This is a diagram that I have used for the lab. I have used the same topology to deploy VPN site to site between Azure and Palo Alto firewall on-prem (https://tungle.ca/?p=3338). Basically I removed the Palo Alto firewall and put FortiGate in the diagram.
Create a new virtual network is Azure-PA.
Change default network to PrivateSubnet is 10.0.1.0.
A subnet address range is 10.0.1.0/24
Click Create.
Create a new subnet.
A subnetwork address range is 10.0.0.0/24
Go to “Virtual network gateway” to create a new virtual network gateway.
Virtual network: Azure-PA.
Subnet: Gatewaysubnet 10.0.0.0/24
Public IP address name: VPNIP
Click Create.
Wait around from 20 to 30 minutes to see if the Deployment will be done.
Go to “Local network gateway” and create a new local network gateway.
An IP address is a public IP address of the Palo Alto firewall.
Address space is Palo Alto’s LAN subnets.
Clock create.
Go to “Virtual network gateways”, and select the virtual network gateways that we have created in the previous step.
Go to “Connections” – Add.
Enter a shared key (PSK) for VPN site-to-site.
Take note of the IP address of Azure VPN.
On FortiGate on-prem.
Create a static default route.
Configure an IPSEC Tunnel.
Phase 1.
Phase 2.
Create a new network object for FortiGate.
FG-LAN: 172.16.0.0/16
Azure-LAN: 10.0.0.0/16.
Create both access rules to allow traffic from FortiGate LAN subnets to your Azure VPN private subnets. Remember “Disable NAT” on these rules.

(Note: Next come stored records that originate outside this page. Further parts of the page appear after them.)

Lemma bounded_repetition_returns_witness :
  (3 <= TWO_53)%N
  /\ (forall p, exists o, Evaluates [] [] p Empty o)
  /\ exists o, Evaluates [] [] 0 (Repetition (Some 0%N) (Some 3%N) Empty) o.
Proof.
  assert (H0 : (3 <= TWO_53)%N) by (unfold TWO_53; lia).
  assert (H : forall p, exists o, Evaluates [] [] p Empty o).
  { intro p. exists (Return (Some (empty_match p))), 1.
    split; [reflexivity|discriminate]. }
  split; [exact H0|split; [exact H|]].
  exact (bounded_repetition_returns [] [] 0 (Some 0%N) 3 Empty H0 H).
Defined.

Lemma stalled_loop_diverges the_rules input P m element fuel :
  (TWO_53 < m)%N ->
  never_fails_on the_rules input P element ->
  forall k cs pos count, (count <= TWO_53)%N -> P pos ->
    repetition_loop (parseExpression the_rules input fuel) (Some m) element k
      cs pos count = OutOfFuel.
Proof.
  intros Hm Hel. induction k as [|k IH]; intros cs pos count Hc Hpos; simpl;
    [reflexivity|].
  rewrite (proj2 (N.ltb_lt count m)) by lia.
  destruct (Hel fuel pos Hpos) as [H|(r & H & Hr)]; rewrite H; [reflexivity|].
  apply IH; [now apply increment_bounded|exact Hr].
Qed.

(** X21. The counter of the loop is a double and stops growing
    at 2^53, so an upper bound above 2^53 is never reached: a
    repetition with such a bound whose element succeeds at the
    current position without consuming input never returns, like the
    unbounded one. *)
Theorem bound_above_counter_is_never_reached the_rules input mn m element pos r :
  (TWO_53 < m)%N ->
  Evaluates the_rules input pos element (Return (Some r)) ->
  position r = pos ->
  forall fuel,
    parseExpression the_rules input fuel pos (Repetition mn (Some m) element)
    = OutOfFuel.
Proof.
  intros Hm (f & Hf & Ho) Hr [|fuel]; [reflexivity|]. simpl.
  rewrite (stalled_loop_diverges the_rules input (eq pos) m element fuel Hm);
    [reflexivity| |unfold TWO_53; lia|reflexivity].
  intros g q <-.
  destruct (Nat.le_ge_cases g f) as [Hle|Hle].
  - destruct (parseExpression_mono the_rules input g f pos element Hle) as [H|H];
      [now left|]. right. exists r. split; congruence.
  - right. exists r. split; [|now symmetry].
    now apply (parseExpression_stable _ _ f).
Qed.
(** * The data-access layer of the safety application ([src/lib/api.ts])
    and its connectivity monitor ([src/App.tsx])

    A shallow embedding of the axios instance [api], its two interceptors and
    the thirteen domain operations with their fallback values, followed by
    the properties of the specification that concern them.

    Conventions of the embedding.
    - JavaScript values are the inductive [value]; an object is a finite map
      from property names to values (property order is not observable by any
      statement below).
    - JavaScript numbers are given by their rational value.  The only
      arithmetic the source performs is on integer millisecond counts, far
      below 2^53, where binary64 is exact, and the product
      [Math.random() * scores.length], which is rounded to binary64 as the
      language does ([Number_mul]).
    - Strings are [string]; the only searched-for text is ASCII.
    - Effects (the storage slot, navigation, the network, the clock, the
      random source) are threaded through the monad [M]: the environment
      [Env] holds what the outside answers, the [World] what the program has
      done so far. *)

From Stdlib Require Import ZArith QArith Qround Lia Lqa.
From stdpp Require Import base gmap strings list fin_maps pretty.

Set Warnings "-register-all".

(** ** JavaScript values *)

Inductive value : Type :=
  | VUndefined
  | VNull
  | VBool (b : bool)
  | VNum (q : Q)
  | VStr (s : string)
  | VArr (l : list value)
  | VObj (m : gmap string value).

Definition VInt (z : Z) : value := VNum (inject_Z z).

(** [String(n)] for an integral number below 1e21: its decimal digits. *)
Definition Number_toString (z : Z) : string := pretty z.

(** The characters of a string, as one-character strings. *)
Fixpoint chars (s : string) : list value :=
  match s with
  | EmptyString => []
  | String c s' => VStr (String c EmptyString) :: chars s'
  end.

Definition indexed (l : list value) : gmap string value :=
  list_to_map (imap (λ i v, (pretty i, v)) l).

(** The own enumerable properties that an object spread [...v] copies. *)
Definition own_enumerable (v : value) : gmap string value :=
  match v with
  | VObj m => m
  | VArr l => indexed l
  | VStr s => indexed (chars s)
  | VUndefined | VNull | VBool _ | VNum _ => ∅
  end.
Lemma early_checkCall_variadic fuel id :
  ∀ i args, leaves_early (checkCall_variadic fuel id i args).
Proof.
  induction fuel as [|fuel IH]; intros i args; simpl; [by intros s|].
  destruct (args !! i) as [arg|]; [|by intros s].
  destruct (Type_ne (type_of arg) error); [|apply IH].
  apply early_bind; [apply silent_promote|]. intros arg'.
  apply early_bind; [apply silent_decay|]. intros arg''. cbv zeta.
  destruct (negb _).
  - apply early_left, once_invalid_call.
  - apply IH.
Qed.

Lemma once_checkCall fuel id args : reports_once (checkCall fuel id args).
Proof.
  pose proof once_invalid_call.
  unfold checkCall.
  apply once_bind_l; [silence|]. intros sym. cbv zeta.
  destruct (Type_ne (Symbol_type sym) error); [|one_report].
  destruct (negb (isFunction (Symbol_type sym))); [one_report|].
  destruct (parameters (Symbol_type sym)) as [params|]; [|one_report].
  destruct (_ <? _)%nat; [one_report|].
  destruct (_ && _); [one_report|].
  apply early_then; [apply early_checkCall_parameters|intros; silence|].
  intros args'.
  apply early_then; [apply early_checkCall_variadic|intros; silence|].
  intros args''. one_report.
Qed.

Lemma once_checkMultiplicative l r op :
  reports_once (checkMultiplicative l r op).
Proof. unfold checkMultiplicative. one_report. Qed.

Lemma once_checkComparative l r op : reports_once (checkComparative l r op).
Proof. unfold checkComparative. one_report. Qed.

Lemma once_checkLogical l r op : reports_once (checkLogical l r op).
Proof. unfold checkLogical. one_report. Qed.

(** A check writes one diagnostic at most, and never calls [exit]. *)
Theorem checks_report_once :
  (∀ fuel id args, reports_once (checkCall fuel id args))
  ∧ (∀ l r,
       reports_once (checkArray l r) ∧ reports_once (checkMultiply l r)
       ∧ reports_once (checkDivide l r) ∧ reports_once (checkRemainder l r)
       ∧ reports_once (checkAdd l r) ∧ reports_once (checkSubtract l r)
       ∧ reports_once (checkLessThan l r)
       ∧ reports_once (checkGreaterThan l r)
       ∧ reports_once (checkLessOrEqual l r)
       ∧ reports_once (checkGreaterOrEqual l r)
       ∧ reports_once (checkEqual l r) ∧ reports_once (checkNotEqual l r)
       ∧ reports_once (checkLogicalAnd l r)
       ∧ reports_once (checkLogicalOr l r)
       ∧ reports_once (checkAssignment l r))
  ∧ (∀ e t,
       reports_once (checkNot e) ∧ reports_once (checkNegate e)
       ∧ reports_once (checkDereference e) ∧ reports_once (checkAddress e)
       ∧ reports_once (checkSizeof e) ∧ reports_once (checkCast t e)
       ∧ reports_once (checkTest e) ∧ reports_once (checkReturn e t))
  ∧ (∀ depth, reports_once (checkBreak depth)).
Proof.
  pose proof once_checkMultiplicative. pose proof once_checkComparative.
  pose proof once_checkLogical.
  split; [apply once_checkCall|]. split; [|split].
  - intros l r.
    repeat split;
      unfold checkArray, checkMultiply, checkDivide, checkRemainder,
        checkAdd, checkSubtract, checkLessThan, checkGreaterThan,
        checkLessOrEqual, checkGreaterOrEqual, checkEqual, checkNotEqual,
        checkLogicalAnd, checkLogicalOr, checkAssignment;
      one_report.
  - intros e t.
    repeat split;
      unfold checkNot, checkNegate, checkDereference, checkAddress,
        checkSizeof, checkCast, checkTest, checkReturn;
      one_report.
  - intros depth. unfold checkBreak. one_report.
Qed.

(** A check changes neither the symbols nor the scopes, writes nothing to
    the output, and leaves the registers and the frame as they are; it
    takes no diagnostic back, and never calls [exit]. *)
Theorem checks_leave_tables :
  (∀ fuel id args, respects advance (checkCall fuel id args))
  ∧ (∀ l r,
       respects advance (checkArray l r)
       ∧ respects advance (checkMultiply l r)
       ∧ respects advance (checkDivide l r)
       ∧ respects advance (checkRemainder l r)
       ∧ respects advance (checkAdd l r)
       ∧ respects advance (checkSubtract l r)
       ∧ respects advance (checkLessThan l r)
       ∧ respects advance (checkGreaterThan l r)
       ∧ respects advance (checkLessOrEqual l r)
       ∧ respects advance (checkGreaterOrEqual l r)
       ∧ respects advance (checkEqual l r)
       ∧ respects advance (checkNotEqual l r)
       ∧ respects advance (checkLogicalAnd l r)
       ∧ respects advance (checkLogicalOr l r)
       ∧ respects advance (checkAssignment l r))
  ∧ (∀ e t,
       respects advance (checkNot e) ∧ respects advance (checkNegate e)
       ∧ respects advance (checkDereference e)
       ∧ respects advance (checkAddress e)
       ∧ respects advance (checkSizeof e)
       ∧ respects advance (checkCast t e)
       ∧ respects advance (checkTest e)
       ∧ respects advance (checkReturn e t))
  ∧ (∀ depth, respects advance (checkBreak depth)).
Proof.
  split; [apply advances_checkCall|]. split; [|split].
  - intros l r.
    split; [apply advances_checkArray|].
    split; [apply advances_checkMultiply|].
    split; [apply advances_checkDivide|].
    split; [apply advances_checkRemainder|].
    split; [apply advances_checkAdd|].
    split; [apply advances_checkSubtract|].
    split; [apply advances_checkLessThan|].
    split; [apply advances_checkGreaterThan|].
    split; [apply advances_checkLessOrEqual|].
    split; [apply advances_checkGreaterOrEqual|].
    split; [apply advances_checkEqual|].
    split; [apply advances_checkNotEqual|].
    split; [apply advances_checkLogicalAnd|].
    split; [apply advances_checkLogicalOr|].
    apply advances_checkAssignment.
  - intros e t.
    split; [apply advances_checkNot|].
    split; [apply advances_checkNegate|].
    split; [apply advances_checkDereference|].
    split; [apply advances_checkAddress|].
    split; [apply advances_checkSizeof|].
    split; [apply advances_checkCast|].
    split; [apply advances_checkTest|].
    apply advances_checkReturn.
  - apply advances_checkBreak.
Qed.

(** ** Calls *)

(** The state after [report]. *)
Definition reported (message arg : string) (s : State) : State :=
  set_numerrors (S (numerrors s))
    (set_stderr (stderr s ++ [(message, arg)]) s).

(** [checkCall] rejects, with one diagnostic and a call of error type
    that keeps the arguments as they are: what is called when it is no
    function; too few arguments; and too many when the function is not
    variadic. *)
Theorem checkCall_rejects fuel id args sym s :
  symtab s !! id = Some sym →
  (Symbol_type sym ≠ error → isFunction (Symbol_type sym) = false →
   checkCall fuel id args s
   = Returned (Call (next s) error id args)
       (set_next (Pos.succ (next s))
          (reported invalid_function "" s)))
  ∧ (∀ params,
       parameters (Symbol_type sym) = Some params →
       (length args < length (types params)
        ∨ variadic params = false ∧ length (types params) < length args)%nat →
       checkCall fuel id args s
       = Returned (Call (next s) error id args)
           (set_next (Pos.succ (next s))
              (reported invalid_arguments "" s))).
Proof.
  intros Hs. split.
  - intros Hne Hf. unfold checkCall, bind.
    rewrite (symbol_at_Some _ _ _ Hs). cbv zeta.
    assert (Type_ne (Symbol_type sym) error = true) as ->
      by by apply Type_ne_spec.
    by rewrite Hf.
  - intros params Hp Hn. unfold checkCall, bind.
    rewrite (symbol_at_Some _ _ _ Hs). cbv zeta.
    destruct (Symbol_type sym) as [| | |sp i v ts] eqn:Et; try done.
    injection Hp as <-. simpl in *.
    destruct (length args <? length ts)%nat eqn:E1; [done|].
    apply Nat.ltb_ge in E1.
    destruct Hn as [Hn|[-> Hn]]; [lia|].
    apply Nat.ltb_lt in Hn. by rewrite Hn.
Qed.

Lemma checkCall_rejects_witness :
  checkCall 1 9 [] state_f
  = Returned (Call (next state_f) error 9 [])
      (set_next (Pos.succ (next state_f))
         (reported invalid_arguments "" state_f)).
Proof.
  apply (proj2 (checkCall_rejects 1 9%positive [] int_f state_f eq_refl)
           (mkParameters false [TScalar INT 0]) eq_refl).
  left. simpl. lia.
Defined.

Lemma checkCall_parameters_passes id ts n :
  ∀ i args s,
    (i + n)%nat = length ts →
    (length ts ≤ length args)%nat →
    Forall2 accepted (drop i (take (length ts) args)) (drop i ts) →
    ∃ args' m,
      checkCall_parameters id ts n i args s
      = Returned (inr args') (set_next m s)
      ∧ length args' = length args
      ∧ drop (length ts) args' = drop (length ts) args.
Proof.
  induction n as [|n IH]; intros i args s Hi Hl Hf.
  - exists args, (next s). by rewrite set_next_same.
  - simpl.
    destruct (lookup_lt_is_Some_2 args i) as [arg Ha]; [lia|].
    destruct (lookup_lt_is_Some_2 ts i) as [t Ht]; [lia|].
    rewrite Ha, Ht.
    assert (take (length ts) args !! i = Some arg) as Ha'.
    { rewrite lookup_take_lt by lia. done. }
    rewrite (drop_S _ _ _ Ha'), (drop_S _ _ _ Ht) in Hf.
    apply Forall2_cons in Hf as [Hacc Hf].
    destruct (Type_ne (type_of arg) error) eqn:Ene.
    + destruct Hacc as [Herr|Hc].
      { rewrite Herr, Type_ne_refl in Ene. done. }
      unfold bind.
      destruct (allocates_decay arg s) as (arg' & n1 & E1). rewrite E1.
      rewrite (decay_type _ _ _ _ E1), Hc. simpl.
      destruct (allocates_cast arg' t (set_next n1 s)) as (arg'' & n2 & E2).
      rewrite E2. simpl.
      destruct (IH (S i) (<[i:=arg'']> (<[i:=arg']> args))
                  (set_next n2 (set_next n1 s)))
        as (args' & m & E & L & D).
      * lia.
      * by rewrite !length_insert.
      * rewrite !take_insert_lt by lia. rewrite !drop_insert_lt by lia.
        done.
      * exists args', m. rewrite E. split; [done|].
        rewrite L, D, !length_insert. split; [done|].
        by rewrite !drop_insert_lt by lia.
    + apply (IH (S i) args s); [lia | done | done].
Qed.

(** A call of a variadic function whose first argument after those for
    the declared parameters has the error type: the loop over these
    arguments does not move on, and [checkCall] does not return, whatever
    the number of rounds it is given. *)
Theorem checkCall_never_returns fuel id sym sp ind ts args arg s :
  symtab s !! id = Some sym →
  Symbol_type sym = TFunction sp ind true ts →
  Forall2 accepted (take (length ts) args) ts →
  args !! length ts = Some arg →
  type_of arg = error →
  checkCall fuel id args s = OutOfFuel.
Proof.
  intros Hs Ht Hf Ha He. unfold checkCall, bind.
  rewrite (symbol_at_Some _ _ _ Hs), Ht. simpl.
  assert (length ts < length args)%nat as Hl by by eapply lookup_lt_Some.
  assert ((length args <? length ts)%nat = false) as ->
    by (apply Nat.ltb_ge; lia).
  destruct (checkCall_parameters_passes id ts (length ts) 0 args s)
    as (args' & m & E & L & D); [done | lia | done |].
  rewrite E.
  assert (args' !! length ts = Some arg) as Ha'.
  { rewrite <- (Nat.add_0_r (length ts)), <- lookup_drop, D, lookup_drop.
    by rewrite Nat.add_0_r. }
  by rewrite (checkCall_variadic_spins _ _ _ _ arg _ Ha' He).
Qed.

(** [int printf(char *, ...)] at address 9, and the call
    [printf(s, y)] with [y] not declared. *)
Definition state_printf : State :=
  set_symtab
    (<[9%positive :=
         mkSymbol "printf" (TFunction INT 0 true [TScalar CHAR 1]) 0]> ∅)
    initial.

Definition format : Expression := Identifier 6 (TScalar CHAR 1) 8.

Lemma checkCall_never_returns_witness :
  checkCall 1000 9 [format; undeclared_y] state_printf = OutOfFuel.
Proof.
  apply (checkCall_never_returns 1000 9%positive
           (mkSymbol "printf" (TFunction INT 0 true [TScalar CHAR 1]) 0)
           INT 0 [TScalar CHAR 1] [format; undeclared_y] undeclared_y
           state_printf); try reflexivity.
  simpl. apply Forall2_cons. split; [by right|constructor].
Defined.

(** ** Storage allocation *)

(** [Statement::allocate] returns when the symbols the statement declares
    are there with types that have a size.  It gives no new offset to a
    symbol that has one, and keeps the type of every symbol; it changes
    nothing else that the analysis left. *)
Theorem allocate_keeps_offsets stmt offset s :
  Forall (known s) (symbols_of stmt) →
  ∃ offset' s',
    Statement_allocate stmt offset s = Returned offset' s'
    ∧ settled s s'
    ∧ backstage s s'.
Proof.
  intros H.
  destruct (Statement_allocate_spec stmt offset s H) as (o & s' & E & Hs).
  exists o, s'. split; [done|]. split; [done|].
  pose proof (stays_Statement_allocate stmt offset s) as Hb.
  by rewrite E in Hb.
Qed.

(** A block that declares [x] and [y] in a function with the seven
    parameters of the example above; the parameters have their offsets. *)
Definition block_in_seven : Statement := Block [10; 11]%positive [].

Definition state_block : State :=
  set_symtab
    (<[10%positive := mkSymbol "x" integer 0]>
       (<[11%positive := mkSymbol "y" (TArray CHAR 0 10) 0]>
          (<[2%positive := mkSymbol "a" integer (-4)]> ∅)))
    initial.

Lemma allocate_keeps_offsets_witness :
  ∃ offset' s',
    Statement_allocate block_in_seven (-4) state_block = Returned offset' s'
    ∧ settled state_block s'
    ∧ backstage state_block s'.
Proof.
  apply (allocate_keeps_offsets block_in_seven (-4) state_block).
  repeat (apply Forall_cons; split; [eexists; split; reflexivity|]).
  constructor.
Defined.

(** The sum of the sizes of the first [k] of the symbols [symbols]. *)
Definition sizes_of (s : State) (symbols : list Addr) (k : nat) : Z :=
  foldr (λ a acc,
           match symtab s !! a with
           | Some sym => Z.of_N (size (Symbol_type sym)) + acc
           | None => acc
           end) 0 (take k symbols).

Lemma sizes_of_S s symbols k a sym :
  symbols !! k = Some a → symtab s !! a = Some sym →
  sizes_of s symbols (S k)
  = sizes_of s symbols k + Z.of_N (size (Symbol_type sym)).
Proof.
  unfold sizes_of. revert k.
  induction symbols as [|b r IH]; intros k Hk Hs; [done|].
  destruct k as [|k].
  - injection Hk as ->. cbn. rewrite take_0, Hs. cbn. lia.
  - cbn in Hk. cbn [take foldr]. rewrite (IH k Hk Hs).
    destruct (symtab s !! b); lia.
Qed.
(** C10, with the conditions it needs.  The engine's own baseline emissions
    are the renewable-weighted split, slot by slot: workload * (1 - fraction)
    * non-renewable factor + workload * fraction * renewable factor.  On a
    table of finite numbers in which no workload and no availability is
    negative, with one slot of positive workload and positive availability
    and a non-renewable factor above the renewable one, their total is, in
    exact arithmetic, strictly below the total_emissions the baseline
    estimator returns on the same table with the same non-renewable factor.
    Without the condition on the other slots the order can be reversed. *)
Theorem engine_baseline_emissions_below_estimator
    parse (data : DataFrame) ts prices ra w t price efn efr :
  observations data ts prices ra w ->
  Forall (fun x => 0 <= x) w ->
  Forall (fun a => 0 <= a) ra ->
  (exists i x a, w !! i = Some x /\ ra !! i = Some a /\ 0 < x /\ 0 < a) ->
  efr < efn ->
  exists r m,
    run_simulation data t efn efr = Ok r /\
    snd (calculate_baseline parse price efn data) = Ok m /\
    total_baseline_emissions r = np_sum (emissions w (fractions ra) efn efr) /\
    Forall2 (fun e p => e == fst p * (1 - snd p / 100) * efn
                             + fst p * (snd p / 100) * efr)
            (emissions w (fractions ra) efn efr) (zip w ra) /\
    total_emissions m = np_sum w * efn /\
    total_baseline_emissions r < total_emissions m.
Proof.
  intros Hobs Hw Hra (i & x & a & Hwi & Hai & Hx & Ha) He.
  rewrite (run_simulation_returns _ _ _ _ _ _ _ _ Hobs).
  destruct (calculate_baseline_present parse price efn data _ (obs_workload _ _ _ _ _ Hobs))
    as (q & Hq & ->).
  rewrite to_numeric_num, series_sum_num in Hq. injection Hq as <-.
  assert (Hlen : length ra = length w) by (destruct Hobs; congruence).
  eexists. eexists. split; [reflexivity|]. split; [reflexivity|].
  split; [reflexivity|]. split.
  { pose proof (emissions_split w ra efn efr) as H.
    rewrite <- Hlen in H. now rewrite firstn_all in H. }
  split; [reflexivity|].
  cbn [total_baseline_emissions compare_results total_emissions].
  apply (emissions_sum_lt w (fractions ra) efn efr i x (a / 100)).
  - now rewrite length_fractions.
  - exact Hw.
  - now apply fractions_nonneg.
  - exact He.
  - exact Hwi.
  - unfold fractions. now rewrite list_lookup_fmap, Hai.
  - exact Hx.
  - apply Qlt_shift_div_l; lra.
Qed.
(** * packer-plugin-amazon: a shallow embedding of the validation and
      orchestration code, with the properties its specification states.

    Sources embedded here:
    - [common/state.go]                      ([Module Polling])
    - [common/ami_config.go]                 ([Module AmiConfig], [Module Regexp])
    - [builder/chroot/step_manual_mount_command.go] ([Module Chroot])
    - the ebsvolume builder's [Builder.Run]  ([Module Ebsvolume])
    - the ebsvolume builder's [Builder.Prepare] ([Module EbsvolumeConfig])
    - the ebssurrogate [RootBlockDevice]     ([Module Ebssurrogate])
    - the import post-processor              ([Module AmazonImport],
                                              [Module ImportCalls])

    Go strings are byte strings: [string] (a list of [ascii]) with
    [String.length] for [len] and [+:+] for concatenation.  Go maps are [gmap string _]; [range] over a
    map visits [map_to_list], Go leaving the order unspecified (no theorem
    below depends on it).  An [error] is the message it was built from. *)

From Stdlib Require Import String Ascii List Bool Arith ZArith Lia.
From stdpp Require Import base option list gmap strings.
Import ListNotations.
Local Open Scope string_scope.
Local Open Scope list_scope.

(* ================================================================== *)
(** * Go runtime conventions *)
(* ================================================================== *)

Module Go.

(** An [error] value, identified with its message. *)
Definition error := string.

(** The byte [0x22], Go's double quote. *)
Definition dquote : ascii := ascii_of_nat 34.
Definition backslash : ascii := ascii_of_nat 92.

(** [%q] of [fmt]: the operand between double quotes, a double quote or a
    backslash inside it escaped by a backslash (the escapes of control and
    non-ASCII bytes are outside this model). *)
Fixpoint quote_body (s : string) : string :=
  match s with
  | EmptyString => EmptyString
  | String c s' =>
      if (Ascii.eqb c dquote || Ascii.eqb c backslash)%bool
      then String backslash (String c (quote_body s'))
      else String c (quote_body s')
  end.

Definition fmt_q (s : string) : string :=
  String dquote (quote_body s +:+ String dquote EmptyString).

(** What a call can do besides returning: a run-time panic (a failed type
    assertion, a nil dereference, an index out of range). *)
Inductive outcome (A : Type) : Type :=
| Returns (a : A)
| Panics (why : string).
Arguments Returns {A} a.
Arguments Panics {A} why.

Definition bind {A B} (m : outcome A) (k : A -> outcome B) : outcome B :=
  match m with
  | Returns a => k a
  | Panics w => Panics w
  end.

#[global] Instance outcome_ret : MRet outcome := fun A a => Returns a.
#[global] Instance outcome_bind : MBind outcome := fun A B k m => bind m k.

(** [*p] on a pointer that may be nil. *)
Definition deref {A} (p : option A) : outcome A :=
  match p with
  | Some a => Returns a
  | None => Panics "nil pointer dereference"
  end.
(** [processStreamingResponse] over the lines of the stream: [[DONE]]
    ends it; so does the end of the lines.  Cancellation is not
    modelled. *)
Fixpoint processStreamingResponse (s : State) (lines : list StreamLine)
  : State :=
  match lines with
  | [] => finally s
  | Done :: _ => finally (done s)
  | Data d :: rest => processStreamingResponse (fst (processDelta s d)) rest
  end.

End Embedding.

(** *** Notions used to state the properties of the reasoning buffer *)

(** The metadata [{ type: "reasoning.text" }] of a flushed buffer. *)
Definition flushMetadata : Metadata :=
  {| md_format := None; md_type := Some "reasoning.text"; md_index := None;
     md_signature := None; md_data := None |}.

(** The part that flushes the pending buffer of [s], if it is not empty. *)
Definition pendingFlush (id : option string) (s : State)
  : list LanguageModelResponsePart :=
  if 0 <? String.length (_reasoningTextBuffer s)
  then [LanguageModelThinkingPart (_reasoningTextBuffer s) id
          (Some flushMetadata)]
  else [].

End Coalescer.


(** ** Streams and views of the state used in the statements *)

Module KimiStreams.
Import JSString Kimi.

(** One call of a tool section as the model writes it: the text before
    the call-begin sentinel, the name and the arguments. *)
Record Call := { junk : string; callName : string; callArgs : string }.

Definition renderCall (c : Call) : string :=
  junk c ++ CALL_BEGIN ++ callName c ++ ARG_BEGIN ++ callArgs c ++ CALL_END.

(** A stream with one tool section: the text before it, its calls and
    what follows the last call. *)
Definition renderStream (before : string) (calls : list Call) (rest : string)
  : string :=
  before ++ SECTION_BEGIN ++ join (map renderCall calls) ++ rest.

(** The text holds no occurrence of the token, and none begins in it
    that the token itself would complete: in [text ++ token] the token is
    first found where the text ends. *)
Definition firstAt (token text : string) : Prop :=
  indexOf token (text ++ token) = Some (String.length text).

Definition WellFormed (c : Call) : Prop :=
  firstAt CALL_BEGIN (junk c) /\ firstAt ARG_BEGIN (callName c) /\
  firstAt CALL_END (callArgs c).

(** The result pushed for a call. *)
Definition toolOf (c : Call) : StreamResult :=
  toolResult (trim (callName c)) (trim (callArgs c)).

Definition isToolResult (r : StreamResult) : Prop :=
  type r = tool /\ content r = None.

End KimiStreams.

Module Streams.
Import JSString Json Host.

(** The lines of a stream that carries text content only. *)
Definition contentLines (fragments : list string) : list StreamLine :=
  map (fun f => Data (contentDelta f)) fragments.

(** The first fragment that is not empty has no opening think tag. *)
Definition startsPlain (fragments : list string) : Prop :=
  match filter truthy fragments with
  | f :: _ => indexOf "<think>" f = None
  | [] => True
  end.

(** A fragment that holds one whole think block. *)
Definition thinkBlock (before thought after : string) : string :=
  before ++ "<think>" ++ thought ++ "</think>" ++ after.

(** The lines of a stream that carries reasoning details only. *)
Definition reasoningLines (dss : list (list ReasoningDetail))
  : list StreamLine :=
  map (fun ds => Data (reasoningDelta ds)) dss.

(** Lines that carry further pieces of the arguments of a call. *)
Definition pieceLines (index : nat) (pieces : list string) : list StreamLine :=
  map (fun piece =>
         Data (toolCallsDelta [fragment index None None (Some piece)] None))
    pieces.

(** The lines that carry the arguments of one call in pieces; the first
    has the identifier and the name. *)
Definition argumentLines (index : nat) (id : option string) (name : string)
  (first : string) (rest : list string) : list StreamLine :=
  Data (toolCallsDelta [fragment index id (Some name) (Some first)] None)
  :: pieceLines index rest.

End Streams.

Module ProviderViews.
Import JSString Json Host Provider.

(** The map of reasoning details holds at most 101 entries, under keys
    that are not empty. *)
Definition BoundedMap (m : list (string * list ReasoningDetail)) : Prop :=
  List.length m <= 101 /\ Forall (fun e => truthy (fst e) = true) m.

(** The first entry with the given index,
    [details.find(d => d.index === index)]. *)
Definition detailAt (index : option Z) (details : list ReasoningDetail)
  : option ReasoningDetail :=
  find (fun e => option_Z_eqb (rd_index e) index) details.

Definition isText (d : ReasoningDetail) : bool :=
  String.eqb (rd_type d) "reasoning.text".

(** The text of the [reasoning.text] entries with the given index, in
    order. *)
Definition textAt (index : option Z) (details : list ReasoningDetail)
  : string :=
  join (map rd_text
          (filter (fun d => option_Z_eqb (rd_index d) index && isText d)
             details)).

(** A record that waits for more of its arguments, in a response that
    has reported nothing and holds no signature. *)
Definition Waiting (index : nat) (id : option string) (name args : string)
  (s : State) : Prop :=
  reported s = [] /\
  _toolCallBuffers s
  = [(index, {| buf_id := id; buf_name := Some name; buf_args := args;
                buf_thoughtSignature := None |})] /\
  _completedToolCallIndices s = [] /\
  _hasEmittedAssistantText s = false /\
  _currentReasoningSignature s = None /\
  _currentResponseReasoningDetails s = [] /\
  draws s = 0.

Create a static route to allow traffic from FortiGate LAN subnets to your Azure private subnets via the IPSEC VPN site-to-site IKEv2 tunnel.
Ping from Kali machine to Windows 2016 on Azure.
The tunnel is up on FortiGate.
Ping a Kali machine on FortiGate LAN subnet from Azure.
Back to VPN2S, we can see the VPN status connection is “Connected”.